Democracy appears to be spreading about as slowly as the oil wealth. Guineans can choose among two TV and two radio stations--in both cases the government operates one and Teodoro Obiang the other. There are no daily newspapers, and the few publications that do circulate offer fawning praise of the regime. La Gaceta de Guinea Ecuatorial, a glossy monthly, is filled with interviews with government officials and local businessmen. The ministry of information sells Ebano, a thin newsletter; the issue I bought, for about $1, hailed Teodoro as "the minister most loved by the people for his pragmatic, humanitarian and very dynamic character." Criticism of the government is rare but tolerated--one article in Ebano denounced official corruption and said some officials "consider themselves to have won the lottery"--but direct criticism of Obiang is forbidden.

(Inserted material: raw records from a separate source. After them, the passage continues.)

(** * toy-iris-angular-ui: upload/task polling, dependency checks,
      data-fetch fallbacks and the theme store

    A shallow embedding of the TypeScript services and components of the
    console, and the properties its specification states about them.

    Conventions of the embedding:
    - a JS [number] that holds a count, an id, a size in bytes or a
      percentage is a [Z];
    - an optional field [f?: T] is an [option T], and JS truthiness is
      written out where the code relies on it ([x || d], [!x], [if (x)]);
    - a JS object used as a dictionary ([UploadStatus]) is a [gmap string _];
    - an HTTP call is a function of the response the server gives to it;
      the calls a function makes on its environment (requests, timers,
      observer notifications, console) are collected, in order, in a list
      of effects. *)

From Stdlib Require Import ZArith QArith List String Ascii Bool Lia.
From stdpp Require Import base option gmap strings list pretty.
Import ListNotations.
Open Scope Z_scope.
Open Scope string_scope.

(** ** JavaScript idioms *)

Module JS.

(** [s || d] on an optional string: [undefined] and [''] are falsy. *)
Definition or_str (s : option string) (d : string) : string :=
  match s with
  | Some v => if String.eqb v "" then d else v
  | None => d
  end.

(** [n || 0] on an optional number: [undefined] and [0] are falsy. *)
Definition or_zero (n : option Z) : Z :=
  match n with
  | Some v => v
  | None => 0
  end.

(** Truthiness of an optional boolean flag. *)
Definition truthy (b : option bool) : bool :=
  match b with
  | Some v => v
  | None => false
  end.

(** [parts.join(sep)]. *)
Fixpoint join (sep : string) (parts : list string) : string :=
  match parts with
  | [] => ""
  | [p] => p
  | p :: rest => p ++ sep ++ join sep rest
  end.

(** Template-literal rendering of an integral number. *)
Definition show (n : Z) : string := pretty n.

End JS.

(** ** Data model (upload.service.ts) *)

Record ErrorSummary := {
  totalErrors : Z;
  validationErrors : Z;
  skippedRows : Z
}.

(** One entry of the [UploadStatus] dictionary. *)
Record FileStatus := {
  exists_ : bool;
  count : Z;
  processing : option bool;
  failed : option bool;
  fs_progressPercentage : option Z;
  fs_progressMessage : option string;
  errorSummary : option ErrorSummary;
  fs_taskId : option Z
}.

Abbreviation UploadStatus := (gmap string FileStatus).

Record Task := {
  id : Z;
  taskType : string;
  status : string;
  fileName : option string;
  errorMessage : option string;
  progressMessage : option string;
  progressPercentage : option Z;
  resultUrl : option string
}.

Record DependencyCheck := {
  enabled : bool;
  message : string
}.

(** ** Dependency checker *)

(** [statusData[key]?.exists], as a truth value. *)
Definition exists_at (statusData : UploadStatus) (key : string) : bool :=
  match statusData !! key with
  | Some st => exists_ st
  | None => false
  end.

(** [if (!statusData[key]?.exists) missingDeps.push(key)]. *)
Definition push_missing (statusData : UploadStatus) (key : string)
    (missingDeps : list string) : list string :=
  if negb (exists_at statusData key) then missingDeps ++ [key] else missingDeps.

Definition checkUploadDependencies (fileType : string)
    (statusData : UploadStatus) : DependencyCheck :=
  if String.eqb fileType "styles" || String.eqb fileType "stores" then
    {| enabled := true; message := "" |}
  else if String.eqb fileType "skus" then
    if negb (exists_at statusData "styles") then
      {| enabled := false;
         message := "Upload styles first (styles → skus → sales)" |}
    else {| enabled := true; message := "" |}
  else if String.eqb fileType "sales" then
    let missingDeps :=
      push_missing statusData "stores"
        (push_missing statusData "skus"
           (push_missing statusData "styles" [])) in
    if (0 <? Z.of_nat (length missingDeps))%Z then
      {| enabled := false;
         message := "Upload " ++ JS.join ", " missingDeps ++ " first" |}
    else {| enabled := true; message := "" |}
  else {| enabled := true; message := "" |}.

(** ** HTTP errors and [handleError] (upload.service.ts) *)

(** The [error] property of an [HttpErrorResponse]. *)
Inductive ErrorBody :=
| BodyErrorEvent (msg : string)
| BodyText (text : string)
| BodyJson (msg : option string) (err : option string)
| BodyNone.

Record HttpErrorResponse := {
  http_status : Z;
  http_message : string;
  http_error : ErrorBody
}.

(** A JS [Error]; the upload poller attaches the failed task to it. *)
Record JsError := {
  err_message : string;
  err_task : option Task
}.

Definition new_Error (msg : string) : JsError :=
  {| err_message := msg; err_task := None |}.

(** The outcome the server gives to one request. *)
Inductive HttpResult (A : Type) :=
| Ok (a : A)
| Failed (e : HttpErrorResponse).
Arguments Ok {A} a.
Arguments Failed {A} e.

Module Str.

(** [s.startsWith(p)]. *)
Fixpoint startsWith (p s : string) : bool :=
  match p, s with
  | EmptyString, _ => true
  | String a p', String b s' => Ascii.eqb a b && startsWith p' s'
  | String _ _, EmptyString => false
  end.

(** [s.includes(p)]. *)
Fixpoint includes (s p : string) : bool :=
  startsWith p s ||
  match s with
  | EmptyString => false
  | String _ s' => includes s' p
  end.

Definition newline : string := String (ascii_of_nat 10) EmptyString.

End Str.

Definition looks_like_html (body : string) : bool :=
  Str.includes body "<!doctype" || Str.includes body "<html".

Definition backend_unreachable : string :=
  "Backend server is not running or endpoint not found. Please check if the Spring backend is running on port 9000.".

(** The message [handleError] computes. *)
Definition handleError_message (error : HttpErrorResponse) : string :=
  match http_error error with
  | BodyErrorEvent msg => "Error: " ++ msg
  | body =>
    let errorMessage :=
      "Error Code: " ++ JS.show (http_status error) ++ Str.newline
        ++ "Message: " ++ http_message error in
    match body with
    | BodyText text =>
      if String.eqb text "" then errorMessage
      else if looks_like_html text then backend_unreachable
      else text
    | BodyJson (Some m) e =>
      if negb (String.eqb m "") then m
      else match e with
           | Some e' => if negb (String.eqb e' "") then e' else errorMessage
           | None => errorMessage
           end
    | BodyJson None (Some e') =>
      if negb (String.eqb e' "") then e' else errorMessage
    | _ => errorMessage
    end
  end.

(** [handleError]: always [throwError(() => new Error(errorMessage))]. *)
Definition handleError (error : HttpErrorResponse) : JsError :=
  new_Error (handleError_message error).

(** ** Effects of the polling engine *)

(** The requests of upload.service.ts, by endpoint. *)
Inductive Request :=
| PostUploadAsync (fileType : string)   (* POST /file/upload/{type}/async *)
| PostDownloadAsync (fileType : string) (* POST /file/download/{type}/async *)
| GetTaskStatus (taskId : Z)            (* GET /tasks/{id} *)
| GetTaskResult (taskId : Z)            (* GET /tasks/{id}/result *)
| PostCancelTask (taskId : Z).          (* POST /tasks/{id}/cancel *)

(** What a function does to its environment, in program order; [E] is the
    type of the values passed to [observer.next]. *)
Inductive Effect (E : Type) :=
| Send (r : Request)
| SetTimeout (ms : Z)
| ObserverNext (ev : E)
| ObserverComplete
| ObserverError (e : JsError).
Arguments Send {E} r.
Arguments SetTimeout {E} ms.
Arguments ObserverNext {E} ev.
Arguments ObserverComplete {E}.
Arguments ObserverError {E} e.

(** [{ progress, task?, completed? }] of [uploadFileAsync]. *)
Record UploadEvent := {
  progress : Z;
  ev_task : option Task;
  completed : option bool
}.

Definition Blob := string.

(** [{ progress, blob?, filename? }] of [downloadDataFileAsync]. *)
Record DownloadEvent := {
  dl_progress : Z;
  blob : option Blob;
  filename : option string
}.

Record File := {
  name : string;
  size : Z
}.

(** ** The polling loops *)

Definition upload_maxPolls : nat := 240.
Definition download_maxPolls : nat := 120.

(** [pollUploadTaskStatus(taskId, observer, fileType, pollCount)].
    [responses] holds the outcomes of the status requests still to come,
    one per request; when it runs out the last request stays in flight.
    A timer set by [setTimeout] fires, and its callback is the recursive
    call. *)
Fixpoint pollUploadTaskStatus (taskId : Z) (fileType : string)
    (responses : list (HttpResult Task)) (pollCount : nat)
    : list (Effect UploadEvent) :=
  if (upload_maxPolls <=? pollCount)%nat then
    [ObserverError (new_Error "Upload timeout - task is taking too long")]
  else
    Send (GetTaskStatus taskId) ::
    match responses with
    | [] => []
    | Ok task :: rest =>
      if String.eqb (status task) "COMPLETED" then
        [ObserverNext {| progress := 100; ev_task := Some task;
                         completed := Some true |};
         ObserverComplete]
      else if String.eqb (status task) "FAILED" then
        [ObserverError
           {| err_message := JS.or_str (errorMessage task) "Upload failed";
              err_task := Some task |}]
      else if String.eqb (status task) "CANCELLED" then
        [ObserverError (new_Error "Upload was cancelled")]
      else if String.eqb (status task) "PENDING"
              || String.eqb (status task) "RUNNING" then
        ObserverNext {| progress := JS.or_zero (progressPercentage task);
                        ev_task := Some task; completed := None |}
        :: SetTimeout 2000
        :: pollUploadTaskStatus taskId fileType rest (pollCount + 1)
      else
        [ObserverError (new_Error ("Unknown task status: " ++ status task))]
    | Failed _ :: rest =>
      SetTimeout 2000
      :: pollUploadTaskStatus taskId fileType rest (pollCount + 1)
    end.

(** [pollTaskStatus(taskId, observer, fileType, pollCount)], the download
    variant; [result] is the outcome of the result download, if it has
    arrived. *)
Fixpoint pollTaskStatus (taskId : Z) (fileType : string)
    (responses : list (HttpResult Task)) (result : option (HttpResult Blob))
    (pollCount : nat) : list (Effect DownloadEvent) :=
  if (download_maxPolls <=? pollCount)%nat then
    [ObserverError (new_Error "Download timeout - task is taking too long")]
  else
    Send (GetTaskStatus taskId) ::
    match responses with
    | [] => []
    | Ok task :: rest =>
      if String.eqb (status task) "COMPLETED" then
        Send (GetTaskResult taskId) ::
        match result with
        | None => []
        | Some (Ok b) =>
          [ObserverNext {| dl_progress := 100; blob := Some b;
                           filename := Some (fileType ++ "_data.tsv") |};
           ObserverComplete]
        | Some (Failed e) => [ObserverError (handleError e)]
        end
      else if String.eqb (status task) "FAILED" then
        [ObserverError
           (new_Error (JS.or_str (errorMessage task) "Download failed"))]
      else if String.eqb (status task) "CANCELLED" then
        [ObserverError (new_Error "Download was cancelled")]
      else if String.eqb (status task) "PENDING"
              || String.eqb (status task) "RUNNING" then
        ObserverNext {| dl_progress := JS.or_zero (progressPercentage task);
                        blob := None; filename := None |}
        :: SetTimeout 5000
        :: pollTaskStatus taskId fileType rest result (pollCount + 1)
      else
        [ObserverError (new_Error ("Unknown task status: " ++ status task))]
    | Failed _ :: rest =>
      SetTimeout 5000
      :: pollTaskStatus taskId fileType rest result (pollCount + 1)
    end.

(** [uploadFileAsync(fileType, file)], subscribed to: [startUploadTask]
    refuses an absent file before building the request; [submit] is the
    outcome of the upload request, if it has arrived. *)
Definition uploadFileAsync (fileType : string) (file : option File)
    (submit : option (HttpResult Task)) (responses : list (HttpResult Task))
    : list (Effect UploadEvent) :=
  match file with
  | None => [ObserverError (new_Error "No file provided for upload")]
  | Some _ =>
    Send (PostUploadAsync fileType) ::
    match submit with
    | None => []
    | Some (Failed e) => [ObserverError (handleError e)]
    | Some (Ok task) =>
      if String.eqb (status task) "FAILED" then
        [ObserverError
           (new_Error (JS.or_str (errorMessage task) "Upload failed"))]
      else pollUploadTaskStatus (id task) fileType responses 0
    end
  end.

(** [downloadDataFileAsync(fileType)], subscribed to. *)
Definition downloadDataFileAsync (fileType : string)
    (submit : option (HttpResult Task)) (responses : list (HttpResult Task))
    (result : option (HttpResult Blob)) : list (Effect DownloadEvent) :=
  Send (PostDownloadAsync fileType) ::
  match submit with
  | None => []
  | Some (Failed e) => [ObserverError (handleError e)]
  | Some (Ok task) =>
    if String.eqb (status task) "FAILED" then
      [ObserverError
         (new_Error (JS.or_str (errorMessage task) "Download failed"))]
    else pollTaskStatus (id task) fileType responses result 0
  end.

Obiang did legalize political parties in the early 1990s, though by then many prominent opposition figures had fled abroad and remained fearful of returning. The government has also banned a number of parties, and others have waited years to be recognized. Of twelve authorized opposition parties that do function, eleven have aligned themselves with the Obiang regime, after receiving cash payoffs and other blandishments.

Rafael, a tall man with flecks of white in his beard, belongs to the Convergence for Social Democracy (CPDS), the one opposition group that has refused to work with the government. Until a few years ago, he said, it was a crime to greet a member of the opposition. Obiang has lifted that law, as well as one that banned opposition members from owning a business or working (public-sector jobs and some private-sector positions still require ruling-party membership). "The government has taken some important steps," he says. "At least they are willing to talk to the opposition."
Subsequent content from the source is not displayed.